▶ _WHAT IS BEING ASKED_
Each line starting at the one that contains "ret (Volume.MkPlacement (in_Observed" and ending at the one that contains "(* go: app/adapters.go alertWorkloads.ResolveIn" must be returned exactly, and the rest of the listing is left out.

BEGIN

Section instances.
Context {S : Type} `{!Has Instance.InstState S} (deps : Instance.Deps S).
Import Instance.
(* go: app/adapters.go:89-101 scheduler.Pending *)
Definition pending_of (i : Instance) : Scheduler.Pending :=
  Scheduler.MkPending (in_ID i) (in_ProjectID i) (in_Name i) (fx_NetworkID (in_Fixed i)) (fx_Group (in_Fixed i)) (fx_Strict (in_Fixed i))
    (fx_NodeSelector (in_Fixed i)) (fx_ExtraNetworks (in_Fixed i)) (fx_Device (in_Fixed i)).
(* go: app/adapters.go:116-126 scheduler.Stranded *)
Definition stranded_of (i : Instance) : Scheduler.Stranded :=
  Scheduler.MkStranded (in_ID i) (in_ProjectID i) (in_Name i) (in_NodeID i) (fx_Isolation (in_Fixed i)) (in_Migrating i) (in_DiskParked i).
(* go: app/adapters.go:78-140 instanceSource *)
Definition instanceSource : Scheduler.InstanceSource S := {|
  Scheduler.PendingPlacement := let! waiting := pendingPlacement in ret (map pending_of waiting);
  Scheduler.AssignedCounts := assignedCounts;
  Scheduler.GroupCounts := groupCounts;
  Scheduler.HoldPlacement := holdPlacement;
  Scheduler.Assign := assign;
  Scheduler.StrandedOn := fun nodeIDs => let! stranded := strandedOn nodeIDs in ret (map stranded_of stranded);
  Scheduler.BeginMigration := beginMigration;
  Scheduler.ReleasePlacement := releasePlacement deps;
|}.
(* go: app/adapters.go volumeInstances.Placement *)
Definition volumeInstances : Volume.Instances S := {| Volume.Placement := fun ref projectID =>
  let! i := getIn ref projectID in
  ret (Volume.MkPlacement (in_Observed i) (in_ID i) (in_ProjectID i) (in_NodeID i) (fx_Isolation (in_Fixed i))
         (String.eqb (in_Desired i) InstanceSpec.DesiredRunning)) |}.
(* go: app/adapters.go usageWorkloads.IDsIn *)
Definition usageWorkloads : Usage.Workloads S := {| Usage.IDsIn := fun projectID =>
  let! held := listIn projectID in ret (map in_ID held) |}.
(* go: app/adapters.go alertWorkloads.ResolveIn *)
Definition alertWorkloads : Alert.Workloads S := {| Alert.ResolveIn := fun ref projectID =>
  let! found := getIn ref projectID in ret (in_ID found) |}.

(** The files of a workload; the modules have a type of files each, the service's is the instance's. *)
(* go: app/adapters.go filesOf *)
Definition filesOf (files : list Job.File) : list InstanceSpec.File :=
  map (fun f => InstanceSpec.MkFile (Job.fl_Path f) (Job.fl_Content f) (Job.fl_Mode f)) files.
(* go: app/adapters.go:351-366 CreateParams *)
Definition job_params (w : Job.Workload) : InstanceSpec.CreateParams :=
  let t := Job.wl_Template w in
  InstanceSpec.MkCreateParams "" (Job.wl_ProjectID w) (Job.wl_Name w) "" false (Job.t_NodeSelector t) (Job.wl_Env w) (filesOf (Job.wl_Files w))
    [] [] (Job.t_Isolation t) (Job.t_Image t) "" (Job.t_Kernel t) 0 (Job.t_FirewallID t) (Job.t_Command t) (Job.t_NetworkID t)
    InstanceSpec.RestartNever (Job.t_VCPU t) (Job.t_MemoryMiB t).
(* go: app/adapters.go:346-391 jobWorkloads *)
Definition jobWorkloads : Job.Workloads S := {|
  Job.Create := fun workload => let! created := create deps (job_params workload) in ret (in_ID created);
  Job.Delete := fun projectID instanceID => delete deps instanceID projectID;
  Job.StateOf := fun instanceID =>
    let! found := get instanceID in ret (in_Observed found, in_ExitCode found, in_ObservedMessage found);
|}.
(* go: app/adapters.go instanceFiles *)
Definition instanceFiles (files : list InstanceSpec.File) : list InstanceSpec.File :=
  map (fun f => InstanceSpec.MkFile (InstanceSpec.f_Path f) (InstanceSpec.f_Content f) (InstanceSpec.f_Mode f)) files.
(* go: app/adapters.go:443-464 CreateParams *)
Definition service_params (w : ServiceSet.Workload) : InstanceSpec.CreateParams :=
  let t := ServiceSet.wl_Template w in
  InstanceSpec.MkCreateParams "" (ServiceSet.wl_ProjectID w) (ServiceSet.wl_Name w) (ServiceSet.t_Group t) (ServiceSet.t_Strict t)
    (ServiceSet.t_NodeSelector t) (ServiceSet.wl_Env w) (instanceFiles (ServiceSet.wl_Files w)) (ServiceSet.t_ExtraNetworks t)
    (ServiceSet.t_Keys t) (ServiceSet.t_Isolation t) (ServiceSet.t_Image t) (ServiceSet.t_ISO t) (ServiceSet.t_Kernel t)
    (ServiceSet.t_DiskGiB t) (ServiceSet.t_FirewallID t) (ServiceSet.t_Command t) (ServiceSet.t_NetworkID t)
    (ServiceSet.t_RestartPolicy t) (ServiceSet.t_VCPU t) (ServiceSet.t_MemoryMiB t).
(** An instance that cannot be read is left out, whatever the error. *)
(* go: app/adapters.go serviceWorkloads.StatesOf *)
Definition statesOf (instanceIDs : list string) : M S (gmap string string) :=
  foldM (fun id states =>
    let! found := attempt (get id) in
    ret (match found with Ok i => <[id := in_Observed i]> states | Err _ => states end)) instanceIDs ∅.
(* go: app/adapters.go:438-487 serviceWorkloads *)
Definition serviceWorkloads : ServiceSet.Workloads S := {|
  ServiceSet.CreateWorkload := fun workload => let! created := create deps (service_params workload) in ret (in_ID created);
  ServiceSet.DeleteWorkload := fun projectID instanceID => delete deps instanceID projectID;
  ServiceSet.StatesOf := statesOf;
|}.
End instances.

(** * Loads and samples *)

Section usage.
Context {S : Type} `{!Has Usage.UsageDB S, !Has Instance.InstState S}.
Definition staleLoad : Z := 30 * second.
(* go: app/adapters.go nodeLoad.NodeLoad *)
Definition nodeLoad : Scheduler.LoadSource S := {| Scheduler.NodeLoad :=
  let! samples := Usage.nodes in
  foldM (fun sample load =>
    let! at_ := now in
    ret (<[Usage.ns_NodeID sample :=
           Scheduler.MkLoad (wrap64 (Usage.ns_MemoryMiB sample - Usage.ns_MemoryUsedMiB sample))
             (time_sub at_ (Usage.ns_ReportedAt sample) <? staleLoad)]> load)) samples ∅ |}.
(** What share of its memory an instance uses; not known of an instance that cannot be read. *)
(* go: app/adapters.go:681-686 MemoryKnown *)
Definition memory_share (sample : Usage.InstanceSample) (found : outcome Instance.Instance) : float64 * bool :=
  match found with
  | Ok i => if 0 <? Instance.in_MemoryMiB i
            then (fmul (fdiv (of_int (Usage.is_MemoryUsedMiB sample)) (of_int (Instance.in_MemoryMiB i))) (of_int 100), true)
            else (of_int 0, false)
  | Err _ => (of_int 0, false)
  end.
(** The loop both adapters have. *)
(* go: app/adapters.go:674-688 held *)
Definition samples_of {R} (mk : Usage.InstanceSample -> float64 -> bool -> R) : M S (gmap string R) :=
  let! samples := Usage.instances_rows in
  foldM (fun sample held =>
    let! found := attempt (Instance.get (Usage.is_InstanceID sample)) in
    let '(percent, known) := memory_share sample found in
    ret (<[Usage.is_InstanceID sample := mk sample percent known]> held)) samples ∅.
(* go: app/adapters.go instanceLoad.SamplesOf *)
Definition instanceLoad : Autoscale.LoadOf S := {| Autoscale.SamplesOf := samples_of (fun sample percent known =>
  Autoscale.MkSample (Usage.is_CPUPercent sample) percent known (Usage.is_ReportedAt sample)) |}.
(* go: app/adapters.go alertLoad.SamplesOf *)
Definition alertLoad : Alert.Load S := {| Alert.SamplesOf := samples_of (fun sample percent known =>
  Alert.MkSample (Usage.is_CPUPercent sample) percent known (Usage.is_ReportedAt sample)) |}.
End usage.

(** * Addresses *)

Section addresses.
Context {S : Type} `{!Has Network.NetDB S, !Has Instance.InstState S}.
Import Instance.
(* go: app/adapters.go addressSource.Allocate *)
Definition addressSource : Scheduler.AddressSource S := {| Scheduler.Allocate := fun instanceID networkID nodeID =>
  Network.allocate instanceID networkID nodeID ;;; ret tt |}.
(** The columns ip and ip6, the second empty where there is no address. *)
Definition ip_text (n : Network.NIC) : string := Netip.addr_String (Network.nic_IP n).
Definition ip6_text (n : Network.NIC) : string := match Network.nic_IP6 n with Some a => Netip.addr_String a | None => "" end.
(* go: app/adapters.go forwardAddresses.Endpoint *)
Definition forwardAddresses : Forward.Addresses S := {| Forward.Endpoint := fun instanceID =>
  let! i := get instanceID in
  let! nic := attempt (Network.nicOf instanceID) in
  ret (match nic with
       | Err _ => Forward.MkEndpoint (in_ProjectID i) "" "" ""
       | Ok n => Forward.MkEndpoint (in_ProjectID i) (Network.nic_NodeID n) (ip_text n) (ip6_text n)
       end) |}.
(* go: app/adapters.go balancerMembers.Member *)
Definition balancerMembers : Balancer.Members S := {| Balancer.Member := fun instanceID =>
  let! i := get instanceID in
  let! nic := attempt (Network.nicOf instanceID) in
  ret (match nic with
       | Err _ => Balancer.MkMember (in_ProjectID i) (in_NodeID i) "" "" false
       | Ok n => Balancer.MkMember (in_ProjectID i) (in_NodeID i) (ip_text n) (ip6_text n)
                   (String.eqb (in_Observed i) InstanceSpec.ObservedRunning)
       end) |}.
End addresses.

(** * Services *)

Section services.
Context {S : Type} `{!Has ServiceSet.SvcDB S} (deps : ServiceSet.Deps S).
(* go: app/adapters.go asGroup *)
Definition asGroup (s : ServiceSet.Service) : Autoscale.Group :=
  Autoscale.MkGroup (ServiceSet.sv_ID s) (ServiceSet.sv_ProjectID s) (ServiceSet.sv_Name s) (ServiceSet.sv_Replicas s) (ServiceSet.Settled s)
    (map (fun m => Autoscale.MkMember (ServiceSet.mb_InstanceID m) (ServiceSet.mb_CreatedAt m)) (ServiceSet.sv_Members s)).
(* go: app/adapters.go:250-297 scalableServices *)
Definition scalableServices : Autoscale.Services S := {|
  Autoscale.GroupOf := fun projectID serviceID => let! found := ServiceSet.Describe deps projectID serviceID in ret (asGroup found);
  Autoscale.Groups := let! all := ServiceSet.All deps in ret (map asGroup all);
  Autoscale.Scale := ServiceSet.Scale deps;
|}.
End services.

(** * What a project holds *)

Section holdings.
Context {S : Type} `{!Has Instance.InstState S, !Has Volume.VolumeDB S}.
(* go: app/adapters.go projectUsage.InProject *)
Definition projectUsage : Quota.Usage S := {| Quota.InProject := fun projectID =>
  let! running := Instance.footprintIn projectID in
  let! stored := Volume.footprintIn projectID in
  ret (Quota.MkConsumed (Instance.fp_Instances running) (Instance.fp_VCPU running) (Instance.fp_MemoryMiB running)
         (Volume.fp_Volumes stored) (Volume.fp_SizeGiB stored)) |}.
(* go: app/adapters.go projectOccupancy.ResourcesIn *)
Definition projectOccupancy `{!Has Token.TokenDB S} (projectID : string) : M S Z :=
  let! held := Token.countIn projectID in
  let! running := Instance.footprintIn projectID in
  let! stored := Volume.footprintIn projectID in
  ret (wrap64 (held + Instance.fp_Instances running + Volume.fp_Volumes stored)).

Context `{!Has Quota.QuotaDB S} (usage : option (Quota.Usage S)).
(* go: app/adapters.go:578-599 instanceQuota *)
Definition instanceQuota : Instance.Quota S := {|
  Instance.AdmitInstance := fun projectID vcpu memoryMiB => Quota.admit_claim usage projectID (Quota.MkClaim 1 vcpu memoryMiB 0 0);
  Instance.AdmitGrowth := fun projectID vcpu memoryMiB => Quota.admit_claim usage projectID (Quota.MkClaim 0 vcpu memoryMiB 0 0);
|}.
(* go: app/adapters.go:601-613 volumeQuota *)
Definition volumeQuota : Volume.VolumeQuota S := {|
  Volume.AdmitVolume := fun projectID sizeGiB => Quota.admit_claim usage projectID (Quota.MkClaim 0 0 0 1 sizeGiB);
  Volume.AdmitVolumeGrowth := fun projectID extraGiB => Quota.admit_claim usage projectID (Quota.MkClaim 0 0 0 0 extraGiB);
|}.
End holdings.

(** * Volumes and their backups *)

Section backups.
Context {S : Type}.
(* go: app/adapters.go backupVolumes.Source *)
Definition backupVolumes `{!Has Volume.VolumeDB S} : Backup.Volumes S := {| Backup.Source := fun volumeID projectID =>
  let! v := Volume.resolveIn volumeID projectID in
  ret (Backup.MkSource (Volume.v_ID v) (Volume.v_ProjectID v) (Volume.v_NodeID v) (Volume.v_Name v) (Volume.v_Encrypted v)
         (Volume.v_KeySealed v) (Volume.v_KeyID v)) |}.
(* go: app/adapters.go volumeBackups.Restorable *)
Definition volumeBackups `{!Has Backup.BackupDB S} : Volume.Backups S := {| Volume.Restorable := fun id projectID =>
  let! envelope := Backup.restorable id projectID in
  ret (Volume.MkRestorable (Backup.en_SizeBytes envelope) (Backup.en_KeySealed envelope) (Backup.en_KeyID envelope)) |}.
End backups.

(** * The wiring of the instances (app.go) *)

Section wiring.
Context {S : Type} `{!Has Node.NodeDB S, !Has Alert.AlertDB S, !Has Network.NetDB S, !Has Volume.VolumeDB S, !Has Forward.ForwardDB S}.
Context `{!Has Balancer.BalancerDB S, !Has Instance.InstState S, !Has Quota.QuotaDB S}.
Import Instance.
(** What the instances are given; the log book, the commands, the keys, the firewalls and the key ring are the arguments. *)
(* go: app/app.go:313-329 instances.UseVolumes *)
Definition instanceDeps (keys : option (Keys S)) (logs execs : option (Releaser S)) (firewalls : option (Firewalls S))
    (sealing : option (Keyring S)) (dataDir : string) : Deps S := {|
  d_networks := Some {|
    DefaultNetworkID := fun projectID => let! n := Network.ensureDefaultFor projectID in ret (Network.nw_ID n);
    NetworkExistsIn := Network.existsIn; ReleaseAddress := Network.release |};
  d_keys := keys; d_quota := Some (instanceQuota (Some projectUsage));
  d_volumes := Some {| ReleaseInstance := Volume.releaseInstance |};
  d_forwards := Some {| ReleaseInstance := Forward.releaseInstance |};
  d_balancers := Some {| ReleaseInstance := Balancer.releaseInstance |};
  d_logs := logs; d_execs := execs;
  d_alerts := Some {| ReleaseInstance := Alert.ReleaseInstance |};
  d_devices := Some {| ReleaseDevice := Node.ReleaseInstance; AddressOf := Node.AddressOf |};
  d_firewalls := firewalls; d_sealing := sealing; d_dataDir := dataDir; d_events := true |}.
End wiring.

END

▶ _TASK ANSWER_
  ret (Volume.MkPlacement (in_Observed i) (in_ID i) (in_ProjectID i) (in_NodeID i) (fx_Isolation (in_Fixed i))
         (String.eqb (in_Desired i) InstanceSpec.DesiredRunning)) |}.
(* go: app/adapters.go usageWorkloads.IDsIn *)
Definition usageWorkloads : Usage.Workloads S := {| Usage.IDsIn := fun projectID =>
  let! held := listIn projectID in ret (map in_ID held) |}.
(* go: app/adapters.go alertWorkloads.ResolveIn *)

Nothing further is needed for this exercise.